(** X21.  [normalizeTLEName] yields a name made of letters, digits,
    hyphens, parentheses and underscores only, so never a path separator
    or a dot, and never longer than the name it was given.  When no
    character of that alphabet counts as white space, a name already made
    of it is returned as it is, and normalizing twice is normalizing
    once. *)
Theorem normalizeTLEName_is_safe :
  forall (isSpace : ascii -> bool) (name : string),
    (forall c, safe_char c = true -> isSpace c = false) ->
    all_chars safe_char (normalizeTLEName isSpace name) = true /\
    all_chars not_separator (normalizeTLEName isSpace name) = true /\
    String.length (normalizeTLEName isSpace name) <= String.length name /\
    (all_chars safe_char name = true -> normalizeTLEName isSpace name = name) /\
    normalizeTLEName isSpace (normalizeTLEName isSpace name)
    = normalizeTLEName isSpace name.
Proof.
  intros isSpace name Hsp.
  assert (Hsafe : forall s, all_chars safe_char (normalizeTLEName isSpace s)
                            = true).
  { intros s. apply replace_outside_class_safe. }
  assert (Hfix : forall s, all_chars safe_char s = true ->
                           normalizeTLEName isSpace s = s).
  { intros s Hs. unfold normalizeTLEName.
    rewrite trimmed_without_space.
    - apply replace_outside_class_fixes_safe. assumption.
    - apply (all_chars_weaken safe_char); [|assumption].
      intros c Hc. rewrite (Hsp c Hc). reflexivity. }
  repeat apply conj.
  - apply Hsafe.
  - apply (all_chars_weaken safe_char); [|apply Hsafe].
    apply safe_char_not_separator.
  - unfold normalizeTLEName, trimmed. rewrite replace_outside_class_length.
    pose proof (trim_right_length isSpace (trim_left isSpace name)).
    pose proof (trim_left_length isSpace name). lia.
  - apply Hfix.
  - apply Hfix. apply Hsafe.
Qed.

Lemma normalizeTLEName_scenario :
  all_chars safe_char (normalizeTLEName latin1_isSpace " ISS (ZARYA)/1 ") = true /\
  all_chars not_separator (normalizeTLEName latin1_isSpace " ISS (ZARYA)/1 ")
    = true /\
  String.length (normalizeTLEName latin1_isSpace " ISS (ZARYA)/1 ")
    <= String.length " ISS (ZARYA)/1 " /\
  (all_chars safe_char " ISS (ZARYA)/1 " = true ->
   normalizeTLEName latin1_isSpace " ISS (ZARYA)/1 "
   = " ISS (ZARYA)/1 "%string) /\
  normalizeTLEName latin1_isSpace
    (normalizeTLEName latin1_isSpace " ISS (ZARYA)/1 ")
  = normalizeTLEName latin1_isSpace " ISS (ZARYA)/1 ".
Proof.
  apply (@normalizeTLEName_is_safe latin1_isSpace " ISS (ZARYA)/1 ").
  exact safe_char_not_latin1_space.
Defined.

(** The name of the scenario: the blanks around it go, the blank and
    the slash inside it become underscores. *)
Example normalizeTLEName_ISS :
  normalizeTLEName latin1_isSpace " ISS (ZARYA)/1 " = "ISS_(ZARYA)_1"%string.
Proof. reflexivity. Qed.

○ ○ ○

Copy out the data above word for word, starting at its first line and ending with the line that contains "(forall c, safe_char".

Task output:
(** X21.  [normalizeTLEName] yields a name made of letters, digits,
    hyphens, parentheses and underscores only, so never a path separator
    or a dot, and never longer than the name it was given.  When no
    character of that alphabet counts as white space, a name already made
    of it is returned as it is, and normalizing twice is normalizing
    once. *)
Theorem normalizeTLEName_is_safe :
  forall (isSpace : ascii -> bool) (name : string),
    (forall c, safe_char c = true -> isSpace c = false) ->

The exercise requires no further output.